I tried julia last week looking for an R replacement. I was pretty excited but the web REPL is broken on the current OSX build. Try as I might I could not get the web repl to run when building it myself.

It still seems quite immature, but I'm very excited about it's future.


We're phasing out the web repl since it's not actively developed anymore. At some point I'm going to take a crack at providing a Julia backend to iPython Notebook [1].

[1] http://ipython.org/ipython-doc/dev/interactive/htmlnotebook....


That will actually be an interesting test of the iPython architecture. Hopefully the team got it right with client/server, zmq and websockets.


That's unfortunate as I was trying to get an r-studio like experience.


No reason that can't happen too, but the current web repl is more of a proof-of-concept.

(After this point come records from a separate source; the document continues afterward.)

(** The loop of [create_bill] over the requested lines.  [ps] is the
    [products] table of the working copy, [bill_items] is [bill.items].
    The message for insufficient stock is formatted after
    [db.session.rollback()], which expires the product: its quantity is
    read again from the [stored] table.  The loop changes quantities only,
    so the name read again is the one the loop saw. *)
Fixpoint add_items (stored : gmap Z Product.t) (lines : list ItemData)
    (ps : gmap Z Product.t) (bill_items : list BillItem.t)
    (items_added : list AddedItem) : LoopResult :=
  match lines with
  | [] => Finished ps bill_items items_added
  | item_data :: rest =>
      match productId item_data with
      | None => Raised "'productId'"
      | Some product_id =>
          match ps !! product_id with
          | None =>
              Returned (Error ("Product with ID " ++ Py.str product_id ++ " not found"), 404)
          | Some product =>
              match quantity item_data with
              | None => Raised "'quantity'"
              | Some quantity =>
                  if (quantity <=? 0)%Z then
                    Returned (Error ("Invalid quantity for " ++ Product.name product), 400)
                  else if (Product.quantity product <? quantity)%Z then
                    let reloaded := default product (stored !! product_id) in
                    Returned (Error ("Insufficient stock for " ++ Product.name product
                                     ++ ". Available: "
                                     ++ Py.str (Product.quantity reloaded)), 400)
                  else
                    let item_total := (Product.sell_price product * inject_Z quantity)%Q in
                    let bill_item :=
                      BillItem.mk 0 0 product_id (Product.name product)
                        (Py.or_empty (Product.model product))
                        (Py.or_empty (Product.type product))
                        (Product.sell_price product) quantity item_total "pending" in
                    add_items stored rest
                      (<[product_id :=
                           Product.with_quantity (Product.quantity product - quantity) product]> ps)
                      (bill_items ++ [bill_item])
                      (items_added
                         ++ [mkAdded (Product.name product) quantity item_total "pending"])
              end
          end
      end
  end.
Lemma plain_update_colors alt rows : map plain (update_colors alt rows) = map plain rows.
Proof.
  destruct alt; [|done]. simpl. generalize false.
  induction rows as [|r rows IH]; intros b; simpl; [done|].
  destruct (visible r) eqn:Hv; simpl; rewrite IH; [|done]. unfold plain; simpl. by rewrite Hv.
Qed.

Lemma plain_collapse prev rows :
  map plain (collapse_rows prev rows) = collapse_rows prev (map plain rows).
Proof.
  revert prev. induction rows as [|r rows IH]; intros prev; simpl; [done|].
  destruct (get_ids (row_class r)) as [[?|] [?|]]; try done. case_match; simpl; [|done].
  by rewrite IH.
Qed.

Lemma plain_expand prev rows :
  map plain (expand_rows expanded prev rows) = expand_rows expanded prev (map plain rows).
Proof.
  revert prev. induction rows as [|r rows IH]; intros prev; simpl; [done|].
  destruct (get_ids (row_class r)) as [[?|] ?]; [|done]. case_match; [|done].
  case_match; simpl; by rewrite IH.
Qed.

Lemma plain_click alt k t rows :
  map plain (click alt expanded collapsed k t rows) =
  click false expanded collapsed k t (map plain rows).
Proof.
  unfold click. change (map plain rows) with (plain <$> rows). rewrite list_lookup_fmap.
  destruct (rows !! k) as [r|] eqn:Hk; simpl; [|done].
  case_decide; [|case_decide; [|done]]; rewrite plain_update_colors, map_app; simpl;
    rewrite ?plain_collapse, ?plain_expand, firstn_map, skipn_map; done.
Qed.

(** The table invariant: up to colours, the rows list a well-formed forest whose
    rows are displayed exactly when all their ancestors are expanded. *)
Definition table_ok (rows : list row) : Prop :=
  ∃ f, wf_forest f ∧ Forall (well_shown expanded true) f ∧ map plain rows = flattens f.

Lemma lookup_plain rows k r : rows !! k = Some r → map plain rows !! k = Some (plain r).
Proof. intros Hk. change (map plain rows) with (plain <$> rows). by rewrite list_lookup_fmap, Hk. Qed.

(** A toggled row keeps its position and still has one of the two icons. *)
Lemma toggled_icon t f k r :
  wf_forest f → flattens f !! k = Some r → fst (get_ids (row_class r)) = Some t →
  (icon r = Some expanded ∨ icon r = Some collapsed) →
  ∃ r', flattens (map (toggle_in expanded collapsed t) f) !! k = Some r' ∧
    fst (get_ids (row_class r')) = Some t ∧
    (icon r' = Some expanded ∨ icon r' = Some collapsed).
Proof.
  intros Hwf Hk Hr Hicon.
  pose proof (click_toggles false f k r t Hwf Hk Hr Hicon) as Hc. simpl in Hc. rewrite <-Hc.
  unfold click. rewrite Hk. pose proof (lookup_lt_Some _ _ _ Hk) as Hlt. simpl.
  destruct (decide (icon r = Some expanded)); [|rewrite decide_True by naive_solver];
    eexists; rewrite lookup_app_r by (rewrite length_take; lia);
    rewrite length_take, Nat.min_l, Nat.sub_diag by lia; simpl; eauto.
Qed.

Lemma displayed_lookup f rows k r t :
  wf_forest f → map plain rows = flattens f → rows !! k = Some r →
  fst (get_ids (row_class r)) = Some t → visible r = true →
  Forall (λ n, displayed t (flatten n)) f.
Proof.
  intros Hwf Hrows Hk Hr Hv. apply displayed_concat, Forall_lookup. intros k' r' Hk' Hr'.
  pose proof (lookup_plain _ _ _ Hk) as Hp. rewrite Hrows in Hp.
  assert (k' = k) as ->; [|rewrite Hp in Hk'; by simplify_eq].
  rewrite <-(length_take_le (flattens f) k) by (apply Nat.lt_le_incl; by eapply lookup_lt_Some).
  eapply lookup_id_unique; [done|symmetry; by eapply take_drop_middle|done|done|done].
Qed.

End Handler.


(** ** Properties *)

Section Properties.
Context (expanded collapsed : list string) (Hne : collapsed ≠ expanded).

(** C24: clicking a displayed expander icon keeps the table invariant: the rows still
    list the same kind of forest and a row is displayed iff all its ancestors are
    expanded, whatever the position of the row and whether it was expanded,
    collapsed or a leaf. *)
Theorem click_keeps_table_ok alt rows k r t :
  table_ok expanded rows → rows !! k = Some r → visible r = true →
  fst (get_ids (row_class r)) = Some t →
  table_ok expanded (click alt expanded collapsed k t rows).
Proof.
  intros (f & Hwf & Hs & Hrows) Hk Hv Hr.
  pose proof (displayed_lookup _ _ _ _ _ Hwf Hrows Hk Hr Hv) as Hd.
  pose proof (lookup_plain _ _ _ Hk) as Hp. unfold table_ok. rewrite plain_click, Hrows in *.
  destruct (decide (icon r = Some expanded ∨ icon r = Some collapsed)) as [Hi|Hi].
  - rewrite (click_toggles _ _ false f k (plain r)) by done. simpl.
    eexists; split_and!; [by apply wf_forest_toggle| |done].
    destruct Hwf as [Hf _]. clear Hrows Hp.
    induction f; decompose_Forall_hyps; constructor; eauto using well_shown_toggle.
  - exists f. split_and!; [done..|]. unfold click. rewrite Hp. simpl.
    by rewrite !decide_False by naive_solver.
Qed.

(** C36: collapsing a displayed row and expanding it again (or the other way round)
    gives back every row of the table, its icon and its visibility; only the
    alternating colours may differ. *)
Theorem click_twice_restores alt rows k r t :
  table_ok expanded rows → rows !! k = Some r → visible r = true →
  fst (get_ids (row_class r)) = Some t →
  map plain (click alt expanded collapsed k t (click alt expanded collapsed k t rows))
  = map plain rows.
Proof.
  intros (f & Hwf & Hs & Hrows) Hk Hv Hr.
  pose proof (displayed_lookup _ _ _ _ _ Hwf Hrows Hk Hr Hv) as Hd.
  pose proof (lookup_plain _ _ _ Hk) as Hp. rewrite !plain_click, Hrows in *.
  destruct (decide (icon r = Some expanded ∨ icon r = Some collapsed)) as [Hi|Hi].
  - rewrite (click_toggles _ _ false f k (plain r)) by done. simpl.
    destruct (toggled_icon expanded collapsed t f k (plain r)) as (r' & Hk' & Hr' & Hi'); try done.
    rewrite (click_toggles _ _ false _ k r') by (done || by apply wf_forest_toggle).
    simpl. f_equal. f_equal. rewrite (map_map (toggle_in _ _ t)). apply map_id_Forall.
    destruct Hwf as [Hf _]. clear -Hf Hs Hd Hne.
    induction f; decompose_Forall_hyps; constructor; eauto using toggle_in_twice.
  - unfold click. rewrite Hp. simpl. by rewrite !decide_False, Hp, !decide_False by naive_solver.
Qed.

End Properties.

(** [update_colors] on a table with the [alternate-color] class paints the
    displayed rows white and blue in turn, starting with white, and leaves the
    hidden rows alone. *)
Theorem update_colors_alternates rows i r :
  filter (λ r, visible r = true) (update_colors true rows) !! i = Some r →
  background r = Some (if Nat.even i then "white" else "#f0fcfe") ∧
  filter (λ r, visible r = false) (update_colors true rows) =
  filter (λ r, visible r = false) rows.
Proof.
  intros Hi. split.
  - unfold update_colors in Hi. assert (∀ rows b i,
      filter (λ r, visible r = true) (update_colors_from b rows) !! i = Some r →
      background r = Some (if xorb b (Nat.even i) then "white" else "#f0fcfe")) as Hgen.
    { clear. intros rows. induction rows as [|q rows IH]; intros b i; simpl; [done|].
      destruct (visible q) eqn:Hq.
      - rewrite filter_cons_True by done. destruct i as [|i].
        + intros [= <-]. simpl. by destruct b.
        + intros Hi%IH. rewrite Hi, Nat.even_succ, <-Nat.negb_even. by destruct b, (Nat.even i).
      - rewrite filter_cons_False by (simpl; congruence). apply IH. }
    apply Hgen in Hi. by destruct (Nat.even i).
  - enough (∀ b, filter (λ r, visible r = false) (update_colors_from b rows) =
                 filter (λ r, visible r = false) rows) as Hgen by apply Hgen.
    clear. induction rows as [|q rows IH]; intros b; simpl; [done|].
    destruct (visible q) eqn:Hq; [rewrite !filter_cons_False by (simpl; congruence)
                                 |rewrite !filter_cons_True by done]; by rewrite ?IH.
Qed.

(** ** Witnesses: a preset directory with two jobs, one of them with a decision *)

Definition opened : list string := ["folder"; "open"; "link"; "violet"; "icon"].
Definition closed : list string := ["folder"; "link"; "violet"; "icon"].
Definition demo_row (c : list string) (i : list string) (v : bool) : row :=
  Row c (Some i) None (Some 0%Z) v None.
Definition demo : list node :=
  [Node "p1" (demo_row ["treegrid-p1"] opened true)
     [Node "j1" (demo_row ["treegrid-j1"; "treegrid-parent-p1"] closed true)
        [Node "d1" (demo_row ["treegrid-d1"; "treegrid-parent-j1"] [] false) []];
      Node "j2" (demo_row ["treegrid-j2"; "treegrid-parent-p1"] closed true) []];
   Node "p2" (demo_row ["treegrid-p2"] closed true) []].

Lemma demo_wf : wf_forest demo.
Proof.
  split; [|by apply (bool_decide_unpack _)].
  repeat (constructor; try done).
Qed.

Lemma demo_ok : table_ok opened (concat (map flatten demo)).
Proof.
  exists demo. split; [exact demo_wf|]. split; [|done]. repeat (constructor; try done).
Qed.

(** Collapsing [p1] hides its two jobs; the handler then paints the two root rows. *)
Example demo_click :
  map (λ r, (visible r, background r)) (click true opened closed 0 "p1" (concat (map flatten demo)))
  = [(true, Some "white"); (false, None); (false, None); (false, None); (true, Some "#f0fcfe")].
Proof. reflexivity. Qed.

Lemma click_keeps_table_ok_witness :
  table_ok opened (click true opened closed 0 "p1" (concat (map flatten demo))).
Proof.
  eapply (click_keeps_table_ok opened closed); [discriminate|exact demo_ok|reflexivity..].
Defined.

Lemma click_twice_restores_witness :
  map plain (click true opened closed 1 "j1"
    (click true opened closed 1 "j1" (concat (map flatten demo))))
  = map plain (concat (map flatten demo)).
Proof.
  eapply (click_twice_restores opened closed); [discriminate|exact demo_ok|reflexivity..].
Defined.

Lemma update_colors_alternates_witness :
  background (demo_row [] [] true) = None ∧
  ∃ r, filter (λ r, visible r = true) (update_colors true (concat (map flatten demo))) !! 3 = Some r ∧
    background r = Some "#f0fcfe".
Proof.
  split; [reflexivity|]. eexists. split; [reflexivity|].
  refine (proj1 (update_colors_alternates (concat (map flatten demo)) 3 _ _)). reflexivity.
Defined.

End TreeTable.
Fixpoint getUrlParameter_from (sParam : jstr) (vars : list jstr) : parameter :=
  match vars with
  | [] => Absent
  | v :: vars =>
      let parts := split "="%char v in
      if decide (parts !! 0 = Some sParam) then
        match parts !! 1 with
        | None => Present
        | Some x => match decodeURIComponent x with Some y => Value y | None => URIError end
        end
      else getUrlParameter_from sParam vars
  end.
Definition getUrlParameter (sParam url : jstr) : parameter :=
  getUrlParameter_from sParam (split "&"%char (drop 1 (location_search url))).

Definition not_amp (a : ascii) : bool := negb (bool_decide (a = "&"%char)).

(** One parameter of [get_url_with_get_parameters]. *)
Definition set_parameter (url : jstr) (kv : jstr * jstr) : jstr :=
  let key := kv.1 ++ str "=" in
  match find_sub key url with
  | Some (before, after) => before ++ key ++ kv.2 ++ (span not_amp after).2
  | None => if has_sub (str "?") url then url ++ str "&" ++ key ++ kv.2
            else url ++ str "?" ++ key ++ kv.2
  end.
Definition get_url_with_get_parameters (url : jstr) (params : list (jstr * jstr)) : jstr :=
  foldl set_parameter url params.

(** [url.replace(/(key=).*?(&|$)/, '')], when the URL has the parameter. *)
Definition clear_parameter (url : jstr) (get_param : jstr) : jstr :=
  match find_sub (get_param ++ str "=") url with
  | Some (before, after) => before ++ drop 1 (span not_amp after).2
  | None => url
  end.
Definition view_parameters : list jstr := map str ["page"; "view"; "view_id"; "view_type"]%string.
Definition clear_query_params (url : jstr) : jstr :=
  let url := foldl clear_parameter url view_parameters in
  if has_sub (str "?") url then
    match last url with
    | Some c => if decide (c ≠ "&"%char ∧ c ≠ "?"%char) then url ++ str "&" else url
    | None => url ++ str "&"
    end
  else url ++ str "?".

(** [format]: the placeholders [{n}] with a decimal [n]; a missing or empty argument
    leaves the placeholder. *)
Definition is_digit (a : ascii) : bool := bool_decide (48 ≤ nat_of_ascii a ≤ 57).

Definition argument (args : list jstr) (n : jstr) : option jstr :=
  match list_find (λ i, str (pretty i) = n) (seq 0 (length args)) with
  | Some (_, i) => match args !! i with Some [] | None => None | a => a end
  | None => None
  end.

Fixpoint format_from (n : nat) (args : list jstr) (s : jstr) : jstr :=
  match n, s with
  | S n, a :: s =>
      let '(digits, rest) := span is_digit s in
      match rest with
      | b :: rest =>
          if decide (a = "{"%char ∧ digits ≠ [] ∧ b = "}"%char)
          then default ([a] ++ digits ++ [b]) (argument args digits) ++ format_from n args rest
          else a :: format_from n args s
      | [] => a :: format_from n args s
      end
  | _, _ => s
  end.
Definition format (s : jstr) (args : list jstr) : jstr := format_from (length s) args s.

(** ** Lemmas on the string functions *)

Lemma strip_Some p s t : strip p s = Some t ↔ s = p ++ t.
Proof.
  revert s. induction p as [|a p IH]; intros s; simpl; [naive_solver|].
  destruct s as [|b s]; [naive_solver|]. case_decide; [subst; rewrite IH; naive_solver|naive_solver].
Qed.

Lemma strip_None p s : strip p s = None ↔ ∀ t, s ≠ p ++ t.
Proof.
  split.
  - intros Hn t ->. by rewrite (proj2 (strip_Some p (p ++ t) t)) in Hn.
  - intros Hn. destruct (strip p s) as [t|] eqn:Hs; [|done]. apply strip_Some in Hs. by destruct (Hn t).
Qed.

Lemma span_app P w c s :
  Forall (λ a, P a = true) w → P c = false → span P (w ++ c :: s) = (w, c :: s).
Proof. intros Hw Hc. induction Hw as [|a w Ha _ IH]; simpl; [by rewrite Hc|]. by rewrite Ha, IH. Qed.

Lemma span_all P w : Forall (λ a, P a = true) w → span P w = (w, []).
Proof. intros Hw. induction Hw as [|a w Ha _ IH]; simpl; [done|]. by rewrite Ha, IH. Qed.

Lemma find_sub_cons p a s :
  (∀ t, a :: s ≠ p ++ t) → find_sub p (a :: s) = (λ r, (a :: r.1, r.2)) <$> find_sub p s.
Proof. intros Hn%strip_None. simpl. by rewrite Hn. Qed.

(** [find_sub] gives the text around an occurrence, and there is none before it. *)
Lemma find_sub_Some p s b t : find_sub p s = Some (b, t) → s = b ++ p ++ t.
Proof.
  revert b. induction s as [|a s IH]; intros b; simpl; destruct (strip p _) as [u|] eqn:Hs; try done.
  - intros [= <- <-]. by apply strip_Some in Hs.
  - intros [= <- <-]. by apply strip_Some in Hs.
  - destruct (find_sub p s) as [[b' t']|] eqn:Hf; [|done]. intros [= <- <-]. simpl. f_equal. by apply IH.
Qed.

Lemma find_sub_None p s : find_sub p s = None ↔ ∀ b t, s ≠ b ++ p ++ t.
Proof.
  split.
  - intros Hn b. revert s Hn. induction b as [|a b IH]; intros s Hn t ->; simpl in Hn.
    + destruct (p ++ t) eqn:E; simpl in Hn; rewrite <-E in *;
        by rewrite (proj2 (strip_Some p (p ++ t) t)) in Hn.
    + destruct (strip p _); [done|]. destruct (find_sub p (b ++ p ++ t)) eqn:Hf; [done|].
      by apply (IH (b ++ p ++ t) Hf t).
  - intros Hn. destruct (find_sub p s) as [[b t]|] eqn:Hf; [|done].
    apply find_sub_Some in Hf. by destruct (Hn b t).
Qed.

(** ** Clean URLs *)

(** The characters that structure a query, and the one that ends it. *)
Definition special (a : ascii) : bool :=
  bool_decide (a = "?"%char) || bool_decide (a = "&"%char) || bool_decide (a = "="%char) || bool_decide (a = "#"%char).
Definition plain (w : jstr) : Prop := Forall (λ a, special a = false) w.

(** A query, with and without a separator after the last parameter. *)
Definition pair (kv : jstr * jstr) : jstr := kv.1 ++ ["="%char] ++ kv.2.
Definition pairs (ps : list (jstr * jstr)) : jstr := concat (map (λ kv, pair kv ++ ["&"%char]) ps).
Definition body (ps : list (jstr * jstr)) : jstr := join ["&"%char] (map pair ps).
Definition print (base : jstr) (ps : list (jstr * jstr)) : jstr :=
  match ps with [] => base | _ => base ++ ["?"%char] ++ body ps end.

Definition clean (ps : list (jstr * jstr)) : Prop := Forall (λ kv, plain kv.1 ∧ plain kv.2) ps.

(** No parameter has a longer name that ends in [k]. *)
Definition unambiguous (k : jstr) (ps : list (jstr * jstr)) : Prop :=
  Forall (λ kv, k `suffix_of` kv.1 → kv.1 = k) ps.

Lemma body_cons kv ps : ps ≠ [] → body (kv :: ps) = pair kv ++ ["&"%char] ++ body ps.
Proof. by destruct ps. Qed.

Lemma body_snoc_pairs p1 kv p2 :
  body (p1 ++ kv :: p2) = pairs p1 ++ pair kv ++ match p2 with [] => [] | _ => ["&"%char] ++ body p2 end.
Proof.
  induction p1 as [|x p1 IH]; simpl app.
  - destruct p2; [unfold body; simpl; by rewrite app_nil_r|by rewrite body_cons].
  - rewrite body_cons by by destruct p1. rewrite IH. unfold pairs. simpl. by rewrite <-!app_assoc.
Qed.

Lemma pairs_cons k v ps s :
  pairs ((k, v) :: ps) ++ s = k ++ "="%char :: v ++ "&"%char :: pairs ps ++ s.
Proof. unfold pairs, pair. simpl. by rewrite <-!app_assoc. Qed.

Lemma pairs_app p1 p2 : pairs (p1 ++ p2) = pairs p1 ++ pairs p2.
Proof. unfold pairs. by rewrite map_app, concat_app. Qed.

Lemma pairs_snoc ps kv : pairs (ps ++ [kv]) = (pairs ps ++ pair kv) ++ ["&"%char].
Proof. unfold pairs. rewrite map_app, concat_app. cbn [map concat]. by rewrite app_nil_r, app_assoc. Qed.

Lemma plain_span w c s :
  plain w → special c = true → span (λ a, negb (special a)) (w ++ c :: s) = (w, c :: s).
Proof.
  intros Hw Hc. apply span_app; [|by rewrite Hc].
  eapply Forall_impl; [exact Hw|]. intros a Ha. simpl in Ha. by rewrite Ha.
Qed.

Lemma plain_split w c s w' c' s' :
  plain w → plain w' → special c = true → special c' = true →
  w ++ c :: s = w' ++ c' :: s' → w = w' ∧ c = c' ∧ s = s'.
Proof.
  intros Hw Hw' Hc Hc' E. pose proof (plain_span w c s Hw Hc) as H1. rewrite E in H1.
  rewrite plain_span in H1 by done. by simplify_eq.
Qed.

Lemma plain_no_special w c : plain w → special c = true → c ∉ w.
Proof. intros Hw Hc Hin. eapply Forall_forall in Hw; [|exact Hin]. simpl in Hw. congruence. Qed.

(** Where the search for [k=] passes over a piece of a URL. *)
Lemma find_sub_prefix p w s :
  (∀ w1 w2 t, w = w1 ++ w2 → w2 ≠ [] → w2 ++ s ≠ p ++ t) →
  find_sub p (w ++ s) = (λ r, (w ++ r.1, r.2)) <$> find_sub p s.
Proof.
  induction w as [|a w IH]; intros Hn; simpl app.
  - by destruct (find_sub p s) as [[]|].
  - rewrite find_sub_cons by (intros t; by apply (Hn [] (a :: w) t)).
    rewrite IH by (intros w1 w2 t ->; by apply (Hn (a :: w1) w2 t)).
    by destruct (find_sub p s).
Qed.

Lemma find_past_value k w c s :
  plain k → plain w → special c = true → c ≠ "="%char →
  find_sub (k ++ str "=") (w ++ c :: s) =
  (λ r, (w ++ [c] ++ r.1, r.2)) <$> find_sub (k ++ str "=") s.
Proof.
  intros Hk Hw Hc Hne. change (w ++ c :: s) with (w ++ [c] ++ s). rewrite app_assoc.
  rewrite find_sub_prefix; [by destruct (find_sub _ s) as [[]|]; simpl; rewrite <-?app_assoc|].
  intros w1 w2 t Hw2 Hne2 E. rewrite <-app_assoc in E. simpl in E.
  destruct (exists_last Hne2) as (w3 & x & ->). rewrite app_assoc in Hw2. apply app_inj_tail in Hw2 as [-> <-].
  apply Forall_app in Hw as [_ Hw]. rewrite <-app_assoc in E. simpl in E.
  apply plain_split in E as (_ & ? & _); done.
Qed.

I tried Julia recently and am very excited about it as well, especially with the addition of DataFrames. The only thing that worries me is the disorganized nature of the Base and Core packages. I fear that 5 years from now Julia will have a mess of functions in the global namespace like PHP, rather than a clean standard library like Python. Is this fear misplaced?


The namespace mechanism was only added a few months ago and we're still working out some of the kinks with how it works. The plan going forward is to slice Base into an organized hierarchy but still have everything available by default without too many imports. The "using" keyword works rather similarly to the same keyword in C++ and now in Ruby 2.0 [1], and aims to give the best of both the "single huge namespace" (C, PHP, Matlab) and many small namespaces approaches (Python, Java).

[1] http://blog.headius.com/2012/11/refining-ruby.html


Make sure you get namespaces right, right now.

This is one of the biggest problems in Matlab, and 20+ years later, they still can't fix them, and the namespace problem is still huge.


Nothing more will be added to Core (though a few things might be removed), and very little more will be added to Base. Most new stuff in the future will be in separate packages and modules.


This might be slightly off-topic, but are DataFrames intended to be similar to R's data.frame, where the contents of the entire table are loaded into memory and operated on all at once, or more like SQL with the possibility of aggregate functions calculated incrementally? Since a lot of statistics can be calculated incrementally (OLS, obviously, but even something like MLE based on nonlinear optimization, if you allow for multiple passes through the dataset) R's approach really bugs me... even though providing the right tools for an aggregate function approach would be (I imagine) quite a bit more difficult.


DataFrames are in-memory. It sounds like you're describing what we're calling DataStreams, which are still a work in progress, but do already exist. And we're also building SGD descent for doing things like OLS incrementally.


It's rather amazing how far this has come in a very short time. Excellent post, John!